Oh, and the person he didn’t trust who was now throwing his back into massaging Harry’s scalp. He couldn’t forget that, either.
“Malfoy, you can’t,” he said, but his voice was slurred, and his eyes shut. He couldn’t smell anything now but the scent of the candle and something else that might have been Malfoy’s own scent, small and confident and sweaty and natural. He tried to struggle back to the surface of his mind, tried to remember what Malfoy couldn’t do.
“Hush,” Malfoy said again, and Harry felt the briefest, most fragile touch against his temple, something that might have been a kiss. “Hush, Harry.”
Confused and worried and feeling very strange, but also more relaxed than it seemed he had been since the dreams invaded his life, Harry gave in and fell into darkness. Malfoy’s fingers continued stroking and petting him all the way down.
Harry’s second-to-last thought was that Malfoy had to be deeply interested in him—at least at the moment—to touch him like that without caring what a Muggle woman thought of him.
His last one was that, of course, Malfoy planned to Obliviate her, and that made things make sense.
*
“I’m glad you’re back.”
Harry smiled and clasped his hand down hard on Draco’s. He’d returned from Wellworth a few minutes earlier, but from the moment he stepped into the Malfoys’ prison, Draco hadn’t been able to speak. He’d just held Harry’s hand and gazed into his face with an intent mixture of curiosity and relief. Once or twice he’d opened his mouth as though he was going to speak, but each time he cut himself off with a shake of his head.
“Thank Merlin,” he finally murmured.
Harry eyed the Malfoy parents, who were watching him and Draco out of the corner of their eyes while pretending not to, and murmured, “Are you all right? Have they been feeding you regularly? Abusing you?”
Draco’s gaze went to his parents at first, but then he seemed to realize that Harry meant the people under the command of Discipula. He blushed and shook his head. “No,” he said. “And we get food regularly. I don’t know. It has nothing to do with that. It’s just that…you feel like you’re my only friend here.”
He spoke that with shining eyes, and Harry was forcibly reminded that he’d never seen an expression like that on the face of the Malfoy he knew in his world. Well, why would he have?

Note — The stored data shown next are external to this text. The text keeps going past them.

Lemma found_min_snoc cnt l e g :
  load cnt g < int64_max ->
  found_min cnt l e -> found_min cnt (l ++ [g]) (find_step cnt e g).
Proof.
  intros Hb Hf. pose proof (find_step_min cnt e g) as Hs. simpl in Hs.
  unfold found_min. setoid_rewrite elem_of_snoc.
  case_decide as Hd; injection Hs as -> ->.
  - right. split_and!; [apply Hd|by right|done|]. intros g' [Hin| ->] Hg'; [|done].
    destruct Hf as [[Hall _]|(_ & _ & _ & Hmin)]; [naive_solver|].
    specialize (Hmin g' Hin Hg'). lia.
  - destruct Hf as [[Hall Hm]|(Hm & Hin & Hmn & Hmin)].
    + left. split; [|done]. intros g' [?| ->]; [auto|].
      destruct (decide (g = 0)); [done|]. exfalso. apply Hd. lia.
    + right. split_and!; auto. intros g' [?| ->] Hg'; [auto|].
      destruct (decide (mn e <= load cnt g)); [done|]. exfalso. apply Hd. lia.
Qed.

Lemma found_fold cnt l :
  (forall g, load cnt g < int64_max) ->
  let e := foldl (find_step cnt) (mkExtremes (-1) int64_min (-1) int64_max) l in
  found_max cnt l e /\ found_min cnt l e.
Proof.
  intros Hb. induction l as [|g l [IH1 IH2]] using rev_ind; simpl.
  - split; [right|left]; (split; [set_solver|]); [left|done]. split; [set_solver|done].
  - rewrite foldl_app. simpl. split; [by apply found_max_snoc|by apply found_min_snoc].
Qed.
(* ===== verification/ShardKVSys.v ===== *)
(** Shard migration between replica groups.

    Raft makes a replica group behave as one [Group] that executes a sequence of
    commands; [Sys] is the collection of the groups with the RPCs and commands
    their monitors have issued and not yet lost.  A message may be delivered any
    number of times, at any later time or never.  [hist] is the controller's
    history.  Ghost state: [truth], the content a shard would have if it were
    never moved, and [applied], the requests that have changed it. *)

From S2P Require Import Prelude Gob ShardCtrler ShardCtrlerSpec ShardKV ShardKVSpec.
Local Open Scope Z_scope.

Inductive Msg :=
| MCmd (g : Z) (c : Command)
| MPull (h g : Z) (args : PullShardArgs)
| MDelete (h g : Z) (args : RemoveShardArgs).

Record Sys := mkSys {
  grp : Z -> Group;
  msgs : list Msg;
  truth : Z -> kvmap;
  applied : Z -> list (Z * Z)
}.

Definition upd {A} (f : Z -> A) (k : Z) (v : A) (x : Z) : A := if decide (x = k) then v else f x.

(** A group as [StartServer] creates it. *)
Definition init_group : Group :=
  mkGroup zeroConfig zeroConfig (foldl fill_shard ∅ (seqZ 0 NShards)) ∅.
Definition sys_init : Sys := mkSys (fun _ => init_group) [] (fun _ => ∅) (fun _ => []).

Definition set_grp (g : Z) (G : Group) (s : Sys) : Sys :=
  mkSys (upd (grp s) g G) (msgs s) (truth s) (applied s).
Definition send (l : list Msg) (s : Sys) : Sys :=
  mkSys (grp s) (l ++ msgs s) (truth s) (applied s).
(** Removing a call and its return from the live nodes. *)
Lemma live_split S p l q e :
  live S = p ++ l :: q -> at_loc es l = Some e -> kind e = callEntry ->
  exists mt q1 q2, return_at es mt (id e) /\ q = q1 ++ mt :: q2 /\
    live (S ∪ {[idl l]}) = p ++ q1 ++ q2.
Proof.
  intros E He Hk. destruct (ho_return _ _ Hes l e He Hk) as (mt & Hlt & Hr).
  assert (Hmt := Hr). destruct Hmt as (r & Hmt & Hkr & Hir).
  pose proof (at_loc_lt _ _ _ Hmt) as Hmtlt.
  assert (l ∈ live S) as [HlS _]%live_elem by (rewrite E; set_solver).
  assert (mt ∈ q) as (q1 & q2 & ->)%list_elem_of_split.
  { eapply filter_locs_split; [exact E| |done]. rewrite <- E. apply live_elem.
    by rewrite (idl_at mt r), Hir, <- (idl_at l e). }
  exists mt, q1, q2. split_and!; [done|done|].
  rewrite live_add, E, !filter_app, !filter_cons, !filter_app, !filter_cons.
  rewrite decide_False by tauto. rewrite decide_False by (rewrite (idl_at mt r), (idl_at l e); naive_solver).
  pose proof (live_NoDup S) as Hnd. rewrite E in Hnd.
  assert (forall x, x ∈ p ++ q1 ++ q2 -> idl x <> idl l) as Hother.
  { intros x Hx Hid.
    assert (x ∈ live S) as [_ Hxl]%live_elem by (rewrite E; set_solver).
    destruct (at_loc_Some x Hxl) as [ex Hex]. rewrite (idl_at x ex), (idl_at l e) in Hid by done.
    assert (x <> l /\ x <> mt) as [Hn1 Hn2].
    { rewrite NoDup_app, NoDup_cons, NoDup_app, NoDup_cons in Hnd. set_solver. }
    destruct (kind ex) eqn:Ekx.
    - apply Hn1. eapply (ho_uniq _ _ Hes); [done|done|congruence|done].
    - apply Hn2. eapply (ho_uniq _ _ Hes); [done|done|congruence|congruence]. }
  assert (forall k : list nat, (forall x, x ∈ k -> x ∈ p ++ q1 ++ q2) -> filter (fun x => idl x <> idl l) k = k) as Hk'.
  { intros k Hsub. apply filter_all. apply Forall_forall. auto. }
  rewrite !Hk'; [done|set_solver|set_solver|set_solver].
Qed.
(* ===== verification/PorcupineSpec.v ===== *)
(** The checker decides linearizability.

    First for the entries of one partition: the search always finishes, and
    answers true exactly when the operations can be put in an order that the
    model accepts and that keeps every operation after those that returned
    before it was called.  Then for histories of operations with times. *)

From Stdlib Require Import String.
From S2P Require Import Prelude Bitset Porcupine PorcupineHeap PorcupineSearch.
Local Open Scope Z_scope.

Section decides.
Context {V St : Type} (model : Model V St).
Context (es : list (entry V)) (n : Z) (Hes : history_ok es n).

(** Operation [j] returned before operation [i] was called. *)
Definition precedes (j i : Z) : Prop :=
  exists lr lc e, return_at es lr j /\ at_loc es lc = Some e /\ kind e = callEntry /\ id e = i /\ (lc < lr)%nat.

(** The model accepts the operations of [seq] from state [s]. *)
Fixpoint accepts (s : St) (seq : list Z) : Prop :=
  match seq with
  | [] => True
  | i :: seq => exists l s', idl es l = i /\ steps model es s l s' /\ accepts s' seq
  end.

Definition linearization (s : St) (seq : list Z) : Prop :=
  StronglySorted (fun i j => ~ precedes j i) seq /\ accepts s seq.

Definition remaining (S : gset Z) : list Z := filter (fun i => i ∉ S) (seqZ 0 n).

Lemma remaining_elem S i : i ∈ remaining S <-> (i ∉ S) /\ 0 <= i < n.
Proof. unfold remaining. rewrite list_elem_of_filter, elem_of_seqZ. by rewrite Z.add_0_l. Qed.

Lemma remaining_add S i : 0 <= i < n -> i ∉ S -> remaining S ≡ₚ i :: remaining (S ∪ {[i]}).
Proof.
  intros Hi HS. apply NoDup_Permutation.
  - apply NoDup_filter, NoDup_seqZ.
  - apply NoDup_cons. split; [|apply NoDup_filter, NoDup_seqZ]. rewrite remaining_elem. set_solver.
  - intros j. rewrite elem_of_cons, !remaining_elem. destruct (decide (j = i)) as [->|]; set_solver.
Qed.

(** A call in the list has its operation in [remaining]. *)
Lemma live_remaining S : live es S = [] <-> remaining S = [].
Proof.
  split; intros H.
  - apply elem_of_nil_inv. intros j [Hj Hr]%remaining_elem.
    destruct (ho_all _ _ Hes j Hr) as (l & e & He & _ & Hi).
    assert (l ∈ live es S) as Hl.
    { apply live_elem. rewrite (idl_at es l e), Hi by done. split; [done|]. by eapply at_loc_lt. }
    rewrite H in Hl. by apply not_elem_of_nil in Hl.
  - apply elem_of_nil_inv. intros l [Hl Hlt]%live_elem. destruct (at_loc_Some es l Hlt) as [e He].
    rewrite (idl_at es l e) in Hl by done. assert (id e ∈ remaining S) as Hx.
    { apply remaining_elem. split; [done|]. by apply (ho_range _ _ Hes l). }
    rewrite H in Hx. by apply not_elem_of_nil in Hx.
Qed.

(** In the list of live nodes a larger location comes earlier. *)
Lemma live_order S p l q x : live es S = p ++ l :: q -> x ∈ live es S ->
  (x ∈ p <-> (l < x)%nat) /\ (x ∈ q <-> (x < l)%nat).
Proof.
  intros E Hx. pose proof (live_NoDup es S) as Hnd. rewrite E in Hnd, Hx.
  apply NoDup_app in Hnd as (Hp & Hd & Hq). apply NoDup_cons in Hq as [Hlq Hq].
  assert (x ∈ q -> (x < l)%nat) as Hlt.
  { intros Hxq. destruct (Nat.lt_trichotomy x l) as [|[->|Hgt]]; [done|done|].
    apply list_elem_of_split in Hxq as (q1 & q2 & ->).
    assert (l ∈ q2) by (eapply (filter_locs_split _ _ (p ++ l :: q1) x q2);
      [by rewrite <- app_assoc; exact E|set_solver|done]). set_solver. }
  assert ((x < l)%nat -> x ∈ q) as Hgt by (intros; by eapply filter_locs_split).
  split; [|done]. split.
  - intros Hxp. destruct (Nat.lt_trichotomy x l) as [Hl|[->|]]; [|set_solver|done].
    apply Hgt in Hl. set_solver.
  - intros Hl. apply elem_of_app in Hx as [?|[->|Hxq]%elem_of_cons]; [done|lia|]. apply Hlt in Hxq. lia.
Qed.

Lemma pick_first S s l s' j : pick model es S s l s' -> j ∉ S -> ~ precedes j (idl es l).
Proof.
  intros (p & q & E & Hcalls & Hst) Hj (lr & lc & e & (r & Hr & Hkr & Hir) & He & Hk & Hi & Hlt).
  destruct Hst as (e' & _ & _ & He' & Hk' & _).
  assert (lc = l) as ->.
  { eapply (ho_uniq _ _ Hes); [done|done|congruence|]. by rewrite Hi, (idl_at es l e'). }
  assert (lr ∈ live es S) as Hlr.
  { apply live_elem. rewrite (idl_at es lr r), Hir by done. split; [done|]. by eapply at_loc_lt. }
  destruct (live_order S p l q lr E Hlr) as [[_ Hp] _]. rewrite Forall_forall in Hcalls.
  destruct (Hcalls lr (Hp Hlt)) as (e2 & ? & ?). congruence.
Qed.

Lemma comp_linearization S s : comp model es S s -> exists seq, seq ≡ₚ remaining S /\ linearization s seq.
Proof.
  induction 1 as [S s Hnil|S s l s' Hpick _ (seq & Hperm & Hsort & Hacc)].
  - apply live_remaining in Hnil. exists []. rewrite Hnil. split; [done|]. split; [constructor|done].
  - pose proof Hpick as (p & q & E & _ & Hst).
    assert (l ∈ live es S) as [HS Hlt]%live_elem by (rewrite E; set_solver).
    destruct (at_loc_Some es l Hlt) as [e He]. exists (idl es l :: seq). split; [|split].
    + rewrite Hperm, <- remaining_add; [done| |done]. rewrite (idl_at es l e) by done.
      by apply (ho_range _ _ Hes l).
    + constructor; [done|]. apply Forall_forall. intros j Hj. rewrite Hperm in Hj.
      apply remaining_elem in Hj as [Hj _]. eapply pick_first; [done|set_solver].
    + simpl. eauto.
Qed.

Lemma linearization_comp seq : forall S s, seq ≡ₚ remaining S -> linearization s seq -> comp model es S s.
Proof.
  induction seq as [|i seq IH]; intros S s Hperm [Hsort Hacc].
  { apply comp_done, live_remaining. by apply Permutation_nil_l in Hperm. }
  destruct Hacc as (l & s' & Hl & Hst & Hacc). apply StronglySorted_inv in Hsort as [Hsort Hall].
  assert (i ∈ remaining S) as [HiS Hi]%remaining_elem by (rewrite <- Hperm; by left).
  pose proof Hst as (e & mt & r & He & Hk & _).
  assert (l ∈ live es S) as Hlive by (apply live_elem; rewrite Hl; split; [done|by eapply at_loc_lt]).
  destruct (list_elem_of_split _ _ Hlive) as (p & q & E). subst i.
  apply comp_pick with l s'.
  - exists p, q. split_and!; [done| |done]. apply Forall_forall. intros x Hx.
    assert (x ∈ live es S) as Hxl by (rewrite E; set_solver).
    destruct (live_order S p l q x E Hxl) as [[Hlt _] _]. specialize (Hlt Hx).
    apply live_elem in Hxl as [HxS Hxl]. destruct (at_loc_Some es x Hxl) as [ex Hex].
    rewrite (idl_at es x ex) in HxS by done.
    destruct (kind ex) eqn:Ekx; [by exists ex|]. exfalso.
    assert (id ex ∈ idl es l :: seq) as Hin.
    { rewrite Hperm. apply remaining_elem. split; [done|]. by apply (ho_range _ _ Hes x). }
    assert (return_at es x (id ex)) as Hret by (by exists ex).
    rewrite Forall_forall in Hall. apply elem_of_cons in Hin as [Heq|Hin].
    + rewrite (idl_at es l e) in Heq by done. destruct (ho_return _ _ Hes l e He Hk) as (m & Hm & r' & ? & ? & ?).
      assert (m = x) by (eapply (ho_uniq _ _ Hes); [done|done|congruence|congruence]). lia.
    + apply (Hall _ Hin). exists x, l, e. rewrite (idl_at es l e) by done. done.
  - apply IH; [|done]. apply (Permutation_cons_inv (a := idl es l)). rewrite Hperm. by apply remaining_add.
Qed.

(** * The result of [checkSingle] *)

Context (nilV : V) (equal : St -> St -> bool) (Hequal : Equal model = Some equal).
Context (equal_sound : forall s t, equal s t = true -> s = t).
(** The model accepts every value of the history (no failed type assertion). *)
Context (step_total : forall s e r, e ∈ es -> r ∈ es -> kind e = callEntry -> kind r = returnEntry ->
  id e = id r -> is_Some (Step model s (value e) (value r))).

Abbreviation headLoc := (length es).
Abbreviation never := (fun _ : nat => false).

(** The operations of the partition have a linearization. *)
Definition linearizable_entries : Prop := exists seq, seq ≡ₚ seqZ 0 n /\ linearization (Init model) seq.

Lemma linearizable_comp : linearizable_entries <-> comp model es ∅ (Init model).
Proof.
  assert (remaining ∅ = seqZ 0 n) as E by (apply filter_all, Forall_forall; set_solver).
  unfold linearizable_entries. rewrite <- E. split.
  - intros (seq & Hp & Hl). by eapply linearization_comp.
  - apply comp_linearization.
Qed.

Lemma partial_comp seq S s : partial model es seq S s -> comp model es S s -> comp model es ∅ (Init model).
Proof.
  induction 1 as [|seq S s l s' _ IH Hpick]; [done|]. intros Hc. apply IH. by eapply comp_pick.
Qed.

Lemma live_empty : live es ∅ = locs (length es).
Proof. apply filter_all, Forall_forall. set_solver. Qed.

Lemma search_init_spec : exists c, search_init nilV model es = Some (headLoc, n, c) /\
  at_level model es n ∅ (Init model) [] c /\ cur c = hd_or None (live es ∅) /\
  cache c = ∅ /\ calls c = [] /\ longest_ok model es n (longest c).
Proof.
  destruct (link_loop_ok es) as (s & Hs & [Hlen Hroot Hseg Hnode _ _]).
  pose proof (ho_len _ _ Hes) as Hn. unfold zlen in Hn.
  assert (zlen (locs headLoc) = 2 * n) as Hlocs by (unfold zlen, locs; by rewrite length_rev, length_seq).
  unfold search_init, makeLinkedEntries. rewrite Hs. simpl. unfold length_of.
  rewrite Hroot, (length_loop_seg _ _ _ None) by (done || (unfold locs; rewrite length_rev, length_seq; lia)).
  simpl. rewrite Z.add_0_l, Hlocs, (Z.mul_comm 2), Z.quot_mul by lia.
  unfold go_make. rewrite decide_True by lia. simpl.
  destruct (insert_front (lheap s) (locs headLoc) (mkNode nilV None (-1) None None)) as (h' & -> & Hs' & Hst);
    [apply locs_NoDup|intros l Hl%locs_elem; lia|done|done|done|].
  simpl. rewrite Hlen in *. eexists. split; [done|]. rewrite live_empty. simpl. split_and!; try done.
  - split; simpl; try done; [by rewrite live_empty| |apply newBitset_holds|constructor].
    apply (entry_nodes_static es (lheap s ++ [mkNode nilV None (-1) None None])); [done|].
    intros l e He. destruct (Hnode l e He) as (nd & Hnd & Hno). exists nd. split; [|done].
    by apply lookup_app_l_Some.
  - split; [unfold zlen; rewrite length_replicate; lia|]. intros i q Hq. unfold go_index in Hq.
    case_decide; [|done]. by apply lookup_replicate_1 in Hq as [? _].
Qed.

Context (computePartial : bool).
Abbreviation loop k c := (check_loop model k headLoc n computePartial never c).

Lemma loop_more k m kill c ok lg :
  check_loop model k headLoc n computePartial kill c = Some (Finish ok lg) ->
  check_loop model (k + m) headLoc n computePartial kill c = Some (Finish ok lg).
Proof.
  revert c. induction k as [|k IH]; intros c; simpl; [done|].
  destruct (check_iter _ _ _ _ _ c) as [[c1|b l]|]; simpl; [apply IH|done|done].
Qed.

(** A finished search was not cut short: [true] means a linearization was found,
    [false] that there is none. *)
Definition verdict (ok : bool) (lg : Longest) : Prop :=
  (ok = true <-> linearizable_entries) /\ longest_ok model es n lg.

Lemma full_longest_ok seq S s a : partial model es seq S s -> live es S = [] ->
  longest_ok model es n (replicate (Z.to_nat n) (Some (mkSeqPtr a seq))).
Proof.
  intros Hp Hl. pose proof (ho_len _ _ Hes) as Hn. unfold zlen in Hn.
  destruct (partial_range model es n Hes _ _ _ Hp) as [HS _].
  split; [unfold zlen; rewrite length_replicate; lia|]. intros i q Hq.
  assert (Hi := go_index_Some_lt _ _ _ Hq). unfold zlen in Hi. rewrite length_replicate in Hi.
  rewrite go_index_lookup in Hq by lia. apply lookup_replicate_1 in Hq as [[= ->] _]. simpl. split; [|eauto].
  apply (live_remaining S) in Hl. destruct (decide (i ∈ S)) as [HiS|HiS].
  - rewrite <- HS in HiS. by apply elem_of_list_to_set in HiS.
  - assert (i ∈ remaining S) as Hx by (apply remaining_elem; split; [done|lia]).
    rewrite Hl in Hx. by apply not_elem_of_nil in Hx.
Qed.

Lemma checkSingle_runs : exists k ok lg, checkSingle nilV model k es computePartial never = Some (Finish ok lg) /\
  verdict ok lg.
Proof.
  destruct search_init_spec as (c & Hinit & Hal & Hcur & Hca & Hcalls & Hlg).
  unfold checkSingle. rewrite Hinit. simpl.
  destruct (explore model es n Hes equal Hequal equal_sound step_total computePartial
    (length (live es ∅)) ∅ (Init model) [] [] ltac:(done) ltac:(set_solver) (live es ∅) [] c)
    as (k & [(seq & S & s & a & Hk & Hp & Hl)|[(c' & Hk & Hsame & Hca' & Hlg' & x & Hx & Hxl & Hnc) Hdead]]); try done.
  { rewrite Hca. by intros e (h & b & Hb & _). }
  - exists k, true, (replicate (Z.to_nat n) (Some (mkSeqPtr a seq))). split; [done|].
    split; [|by eapply full_longest_ok]. split; [intros _|done].
    apply linearizable_comp. eapply partial_comp; [done|]. by apply comp_done.
  - exists (k + 1)%nat, false, (longest c'). split.
    + rewrite (loop_app model es n computePartial k 1 c c') by done. simpl.
      assert (at_level model es n ∅ (Init model) [] c') as Hal' by (by apply (at_level_same _ _ _ _ _ _ c)).
      apply live_elem in Hxl as Hxl'. destruct Hxl' as [_ Hxlt].
      destruct (at_loc_Some es x Hxlt) as [ex Hex].
      destruct (node_at _ _ _ _ _ _ _ x ex Hal' Hex) as (nd & Hnd & _ & _ & Hm).
      rewrite (turn_cur model es n computePartial ∅ (Init model) [] c' x nd) by (done || (intros Hn; rewrite Hn in Hxl; by apply not_elem_of_nil in Hxl)).
      destruct (kind ex) eqn:Ek; [by destruct Hnc; exists ex|]. rewrite Hm. unfold backtrack.
      destruct Hsame as (_ & _ & -> & _). by rewrite Hcalls.
    + split; [|done]. split; [done|]. intros Hl%linearizable_comp. done.
Qed.

(** The verdict does not depend on the fuel, once there is enough. *)
Lemma checkSingle_fuel : exists k, forall fuel, (k <= fuel)%nat -> exists ok lg,
  checkSingle nilV model fuel es computePartial never = Some (Finish ok lg) /\ verdict ok lg.
Proof.
  destruct checkSingle_runs as (k & ok & lg & Hk & Hv). exists k. intros fuel Hf. exists ok, lg. split; [|done].
  unfold checkSingle in *. destruct search_init_spec as (c & Hinit & _). rewrite Hinit in *. simpl in *.
  replace fuel with (k + (fuel - k))%nat by lia. by apply loop_more.
Qed.
End decides.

He’d never helped that Malfoy the way he was helping this Draco.
Harry squeezed his hand and then let it drop, aware, among other things, of the way that Lucius stared at them for having touched in the first place. “Well, I am here, and Mrs. Wellworth has agreed to testify. She’ll edit the testimony a bit, since she knew your parents more when you were young than recently.”
“If she says anything about me that she does not have the right to say,” Narcissa Malfoy said remotely, “than I shall deny it.”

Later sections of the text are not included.